*** Opening of Data shown ***

(* ===== verification/McpValidate.v ===== *)
(** * The validators of the MCP protocol
    ([src/packages/protocol/src/generated/mcp/v1/validate.ts])

    The generated functions as they stand, each after those it calls, and the table
    of those that the schema's definitions have; each finds the violations of its
    definition, in the same order. *)

From S2P Require Import Prelude ReviewDomain StableJson Validation Schema Patterns McpSchema.
#[local] Open Scope Z_scope.

Definition PATTERN_0 : string → bool := whole expression_0.
Definition PATTERN_1 : string → bool := whole expression_56.
Definition PATTERN_2 : string → bool := whole expression_1.
Definition PATTERN_3 : string → bool := whole expression_33.
Definition PATTERN_4 : string → bool := whole expression_57.
Definition PATTERN_5 : string → bool := whole expression_34.
Definition PATTERN_6 : string → bool := whole expression_58.
Definition PATTERN_7 : string → bool := whole expression_59.
Definition PATTERN_8 : string → bool := whole expression_35.
Definition PATTERN_9 : string → bool := whole expression_36.
Definition PATTERN_10 : string → bool := whole expression_50.
Definition PATTERN_11 : string → bool := whole expression_51.
Definition PATTERN_12 : string → bool := whole expression_52.
Definition PATTERN_13 : string → bool := whole expression_53.
Definition PATTERN_14 : string → bool := whole expression_54.
Definition PATTERN_15 : string → bool := whole expression_60.
Definition PATTERN_16 : string → bool := whole expression_41.
Definition PATTERN_17 : string → bool := whole expression_37.
Definition PATTERN_18 : string → bool := whole expression_16.
Definition PATTERN_19 : string → bool := whole expression_61.
Definition PATTERN_20 : string → bool := whole expression_20.
Definition PATTERN_21 : string → bool := whole expression_40.
Definition PATTERN_22 : string → bool := whole expression_19.
Definition PATTERN_23 : string → bool := whole expression_21.
(* ===== verification/McpCodec.v ===== *)
(** * The types and the codec of the MCP protocol
    ([src/packages/protocol/src/generated/mcp/v1/types.ts], [encode.ts], [decode.ts]
    and [dispatch.ts])

    The vocabularies, the bounds of the payloads and the types of the generated
    code, and the messages of the schema; the generated encoders and decoders as
    they stand, each after those it calls, with the table of those that the schema's
    objects have; and the dispatch on the type of a message. *)

From S2P Require Import Prelude StableJson Validation Schema McpSchema McpValidate Codec.
(* ===== verification/ProtocolTheorems.v ===== *)
(** * What the protocols' generated code does

    The validators, codecs and dispatches of the six protocols, together, and what
    they do: a validator accepts exactly the documents of its schema; an accepted
    document is decoded to a value of its declared type, and encoding that value
    writes the document; equal documents are written with the same bytes; and each
    message goes to the functions of its payload. *)

From S2P Require Import Prelude ReviewDomain EntityId Regex Text Numbers StableJson Validation Schema Codec CodecTheorems.
From S2P Require PlatformSchema PlatformValidate PlatformCodec ReviewSchema ReviewValidate ReviewCodec.
From S2P Require ConnectorSchema ConnectorValidate ConnectorCodec BrowserSchema BrowserValidate BrowserCodec.
From S2P Require LiveViewSchema LiveViewValidate LiveViewCodec McpSchema McpValidate McpCodec.

(** Every validator with the schema it was generated from. *)
Definition all_validators : list (Schema * (json → string → list SchemaViolation)) :=
  PlatformValidate.platform_validators ++ ReviewValidate.review_validators
  ++ ConnectorValidate.connector_validators ++ BrowserValidate.browser_validators
  ++ LiveViewValidate.live_view_validators ++ McpValidate.mcp_validators.
Definition all_codecs : list Coded :=
  PlatformCodec.platform_codec ++ ReviewCodec.review_codec ++ ConnectorCodec.connector_codec
  ++ BrowserCodec.browser_codec ++ LiveViewCodec.live_view_codec ++ McpCodec.mcp_codec.
Definition all_dispatches : list Dispatch :=
  [PlatformCodec.platform_dispatch; ReviewCodec.review_dispatch; ConnectorCodec.connector_dispatch;
   BrowserCodec.browser_dispatch; LiveViewCodec.live_view_dispatch; McpCodec.mcp_dispatch].

Lemma all_generated : Forall (λ e, ∀ value path, e.2 value path = violations e.1 value path) all_validators.
Proof.
  repeat (apply Forall_app; split).
  - exact PlatformValidate.platform_generated.
  - exact ReviewValidate.review_generated.
  - exact ConnectorValidate.connector_generated.
  - exact BrowserValidate.browser_generated.
  - exact LiveViewValidate.live_view_generated.
  - exact McpValidate.mcp_generated.
Qed.
Lemma all_code : Forall codes all_codecs.
Proof.
  repeat (apply Forall_app; split).
  - exact PlatformCodec.platform_codec_generated.
  - exact ReviewCodec.review_codec_generated.
  - exact ConnectorCodec.connector_codec_generated.
  - exact BrowserCodec.browser_codec_generated.
  - exact LiveViewCodec.live_view_codec_generated.
  - exact McpCodec.mcp_codec_generated.
Qed.
Lemma all_encodable : forallb (λ c, encodable (of_schema c)) all_codecs = true.
Proof. vm_compute. reflexivity. Qed.
Lemma all_dispatch : Forall dispatches all_dispatches.
Proof.
  repeat apply Forall_cons_2; [..|by apply Forall_nil_2].
  - exact PlatformCodec.platform_dispatch_generated.
  - exact ReviewCodec.review_dispatch_generated.
  - exact ConnectorCodec.connector_dispatch_generated.
  - exact BrowserCodec.browser_dispatch_generated.
  - exact LiveViewCodec.live_view_dispatch_generated.
  - exact McpCodec.mcp_dispatch_generated.
Qed.
Lemma all_payloads_encodable : forallb (λ d, forallb (λ m, encodable m.2) (payloads d)) all_dispatches = true.
Proof. vm_compute. reflexivity. Qed.

(** A codec's functions are those of its schema. *)
Lemma accepted_conforms c v : c ∈ all_codecs → validator c v "" = [] → codes c ∧ encodable (of_schema c) = true
  ∧ conforms (as_read (of_schema c)) v.
Proof.
  intros Hc Hv. pose proof (proj1 (Forall_forall _ _) all_code c Hc) as Hcodes. split; [done|]. split.
  - pose proof all_encodable as Henc. rewrite forallb_forall in Henc. by apply Henc, list_elem_of_In.
  - apply (violations_exact _ _ ""). by rewrite <- (validates _ Hcodes).
Qed.

(** The messages are told apart by their type alone. *)
Fixpoint handler {A} (type : string) (table : list (string * A)) : option A :=
  match table with [] => None | (t, a) :: table' => if String.eqb type t then Some a else handler type table' end.
Lemma handler_None {A} type (table : list (string * A)) : type ∉ map fst table → handler type table = None.
Proof.
  induction table as [|[t a] table IH]; [done|]. cbn. intros [Ht Hn]%not_elem_of_cons.
  destruct (String.eqb_spec type t); [done|by apply IH].
Qed.
Lemma all_handlers : Forall (λ d, ∀ type value,
  decode_payload d type value = handler type (map (λ m, (m.1, decoding m.2 value)) (payloads d))
  ∧ encode_payload d type (Some value) = handler type (map (λ m, (m.1, encoding "" m.2 (Some value))) (payloads d)))
  all_dispatches.
Proof. repeat apply Forall_cons_2; [..|by apply Forall_nil_2]; intros type value; split; reflexivity. Qed.
Lemma other_types d type value : d ∈ all_dispatches → type ∉ message_types d →
  decode_payload d type value = None ∧ encode_payload d type (Some value) = None.
Proof.
  intros Hd Ht. pose proof (proj1 (Forall_forall _ _) all_dispatch d Hd) as [Hall _]. rewrite <- Hall in Ht.
  destruct (proj1 (Forall_forall _ _) all_handlers d Hd type value) as [-> ->].
  split; apply handler_None; by rewrite map_map.
Qed.

Lemma payload_functions d type s : d ∈ all_dispatches → (type, s) ∈ payloads d →
  encodable s = true ∧ (∀ value path, validate_payload d type value path = violations s value path)
  ∧ (∀ value, decode_payload d type value = Some (decoding s value))
  ∧ (∀ value, encode_payload d type (Some value) = Some (encoding "" s (Some value))).
Proof.
  intros Hd Hs. split.
  - pose proof all_payloads_encodable as Henc. rewrite forallb_forall in Henc.
    specialize (Henc d (proj1 (list_elem_of_In _ _) Hd)). rewrite forallb_forall in Henc.
    by apply (Henc (type, s)), list_elem_of_In.
  - pose proof (proj1 (Forall_forall _ _) all_dispatch d Hd) as [_ Heach]. rewrite Forall_forall in Heach.
    specialize (Heach _ Hs). cbn in Heach. split_and!; intros; by apply Heach.
Qed.

(** ** What they do *)


Definition sample_viewport : json := JObj [("height", JNum 800); ("width", JNum 1280); ("device_scale_factor", JNum 1)].

(** C8: An object of the protocols that its validator accepts is decoded without an
    error to a value of its declared type, and encoding that value writes the text
    of the object with the members in the order of the schema, none lost. *)
Theorem accepted_objects_survive c v (Hc : c ∈ all_codecs) (Hp : plain_json v) (Hv : validator c v "" = []) :
  ∃ w, decoder c v = Ok w ∧ declared c w
       ∧ encoder c (Some w) = Ok (stringify (projected (of_schema c) v))
       ∧ same_json (projected (of_schema c) v) v.
Proof.
  destruct (accepted_conforms c v Hc Hv) as (Hcodes & Henc & Hconf).
  destruct (conforming_carried _ Henc v Hp Hconf) as (w & Hd & Ht & He & Hs). exists w.
  by rewrite (decodes _ Hcodes), (declares _ Hcodes), (encodes _ Hcodes).
Qed.

Definition viewport_code : Coded :=
  coded BrowserSchema.schema_viewport BrowserCodec.Viewport BrowserValidate.validateViewport
    BrowserCodec.encodeViewport BrowserCodec.decodeViewport.
Lemma viewport_coded : viewport_code ∈ all_codecs.
Proof.
  unfold all_codecs. do 3 (apply elem_of_app; right). apply elem_of_app; left. right. left.
Qed.
Lemma sample_viewport_plain : plain_json sample_viewport.
Proof.
  split; [by apply (bool_decide_unpack _)|]. cbn. split_and!; try done; eexists; split; reflexivity.
Qed.
Lemma accepted_objects_survive_witness :
  ∃ w, BrowserCodec.decodeViewport sample_viewport = Ok w ∧ BrowserCodec.Viewport w
       ∧ BrowserCodec.encodeViewport (Some w) = Ok (stringify (projected BrowserSchema.schema_viewport sample_viewport))
       ∧ same_json (projected BrowserSchema.schema_viewport sample_viewport) sample_viewport.
Proof.
  apply (accepted_objects_survive viewport_code sample_viewport viewport_coded sample_viewport_plain).
  vm_compute. reflexivity.
Defined.

(** C9: The encoding is canonical: two accepted objects of one schema are decoded and
    encoded to the same bytes exactly when they are the same object, whatever the
    order of their members. *)
Theorem encoding_is_canonical c v w (Hc : c ∈ all_codecs) (Hpv : plain_json v) (Hpw : plain_json w)
    (Hv : validator c v "" = []) (Hw : validator c w "" = []) :
  (x ← decoder c v; encoder c (Some x)) = (x ← decoder c w; encoder c (Some x)) ↔ same_json v w.
Proof.
  destruct (accepted_conforms c v Hc Hv) as (Hcodes & Henc & Hcv).
  destruct (accepted_conforms c w Hc Hw) as (_ & _ & Hcw).
  destruct (conforming_carried _ Henc v Hpv Hcv) as (x & Hd & _ & He & _).
  destruct (conforming_carried _ Henc w Hpw Hcw) as (y & Hd' & _ & He' & _).
  rewrite !(decodes _ Hcodes), Hd, Hd'. cbn [mbind result_bind]. rewrite !(encodes _ Hcodes), He, He'.
  rewrite <- (same_text_iff _ v w Henc Hpv Hpw Hcv Hcw). split; [by intros [= ?]|by intros ->].
Qed.

Definition same_viewport : json := JObj [("width", JNum 1280); ("device_scale_factor", JNum 1); ("height", JNum 800)].
Lemma encoding_is_canonical_witness :
  (x ← BrowserCodec.decodeViewport sample_viewport; BrowserCodec.encodeViewport (Some x))
  = (x ← BrowserCodec.decodeViewport same_viewport; BrowserCodec.encodeViewport (Some x)).
Proof.
  apply (encoding_is_canonical viewport_code sample_viewport same_viewport viewport_coded).
  - exact sample_viewport_plain.
  - split; [by apply (bool_decide_unpack _)|]. cbn. split_and!; try done; eexists; split; reflexivity.
  - vm_compute. reflexivity.
  - vm_compute. reflexivity.
  - split; [done|]. cbn [foldr]. split_and!; [exists (JNum 800)|exists (JNum 1280)|exists (JNum 1)|done];
      (split; [apply list_elem_of_In; cbn; tauto|done]).
Defined.

(** C10: The messages of a protocol are those its dispatch handles: another type is
    decoded and encoded by nothing, and the payload of a message that was validated
    is decoded to a value of the type of its schema and encoded as it was, without
    an error. *)
Theorem every_message_dispatched d type v (Hd : d ∈ all_dispatches) (Hp : plain_json v) :
  (type ∉ message_types d → decode_payload d type v = None ∧ encode_payload d type (Some v) = None)
  ∧ (type ∈ message_types d → ∃ s, (type, s) ∈ payloads d
      ∧ (validate_payload d type v "" = [] ↔ conforms (as_read s) v)
      ∧ (validate_payload d type v "" = [] → ∃ w,
          decode_payload d type v = Some (Ok w) ∧ typing s w
          ∧ encode_payload d type (Some w) = Some (Ok (stringify (projected s v)))
          ∧ same_json (projected s v) v)).
Proof.
  split; [by apply other_types|]. intros Ht.
  pose proof (proj1 (Forall_forall _ _) all_dispatch d Hd) as [Hall _]. rewrite <- Hall in Ht.
  apply list_elem_of_fmap in Ht as ([t s] & -> & Hs). exists s. split; [done|].
  destruct (payload_functions d t s Hd Hs) as (Henc & Hval & Hdec & Hcode). cbn [fst]. rewrite Hval.
  split; [apply violations_exact|]. intros Hv%violations_exact.
  destruct (conforming_carried s Henc v Hp Hv) as (w & Hw & Hty & He & Hsame). exists w.
  by rewrite Hdec, Hcode, Hw, He.
Qed.

Definition sample_heartbeat : json := JObj [("last_sequence_rendered", JNum 7); ("observed_at", JStr "2024-05-01T10:00:00.000Z")].
Lemma every_message_dispatched_witness :
  LiveViewCodec.decodeFrame "live.beat" sample_heartbeat = None
  ∧ ∃ w, LiveViewCodec.decodeFrame "live.viewer_heartbeat" sample_heartbeat = Some (Ok w)
      ∧ LiveViewCodec.ViewerHeartbeat w.
Proof.
  assert (LiveViewCodec.live_view_dispatch ∈ all_dispatches) as Hd by (do 4 right; left).
  assert (plain_json sample_heartbeat) as Hp.
  { split; [by apply (bool_decide_unpack _)|]. cbn. split_and!; try done; eexists; split; reflexivity. }
  split.
  - destruct (every_message_dispatched _ "live.beat" _ Hd Hp) as [Hnone _].
    apply Hnone. by apply (bool_decide_unpack _).
  - destruct (every_message_dispatched _ "live.viewer_heartbeat" _ Hd Hp) as [_ Hsome].
    destruct Hsome as (s & Hs & _ & Hok); [by apply (bool_decide_unpack _)|].
    destruct Hok as (w & Hw & Hty & _); [vm_compute; reflexivity|]. exists w. split; [exact Hw|].
    apply list_elem_of_In in Hs. cbn in Hs.
    repeat destruct Hs as [[=]|Hs]; [subst s; exact Hty|contradiction].
Defined.

(** The generator drops a constant that is a boolean: the validator of a review's
    staleness, whose schema fixes [computed] to false, accepts true; that schema and
    the result that holds it are the only ones of the six protocols where what is
    accepted and what the schema says differ. *)
Theorem dropped_constants :
  McpValidate.validateReviewStaleness (JObj [("computed", JBool true); ("captured_branch", JStr "main");
    ("captured_commit", JStr "0123456789abcdef0123456789abcdef01234567")]) "" = []
  ∧ (∀ branch commit, ¬ conforms McpSchema.schema_review_staleness
       (JObj [("computed", JBool true); ("captured_branch", branch); ("captured_commit", commit)]))
  ∧ map fst (List.filter (λ e, has_false e.1) all_validators)
    = [McpSchema.schema_review_staleness; McpSchema.schema_review_get_result].
Proof.
  split; [vm_compute; reflexivity|]. split; [|reflexivity].
  intros branch commit (ms & [= <-] & _ & _ & (Hc & _) & _). by specialize (Hc (JBool true) eq_refl).
Qed.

*** Close of Data shown ***

● **Problem**: Reproduce the records above exactly, from the first line to the line that holds "of those that the schema's definitions", inclusive, and omit everything after it.

● **Task answer**:
(* ===== verification/McpValidate.v ===== *)
(** * The validators of the MCP protocol
    ([src/packages/protocol/src/generated/mcp/v1/validate.ts])

    The generated functions as they stand, each after those it calls, and the table
    of those that the schema's definitions have; each finds the violations of its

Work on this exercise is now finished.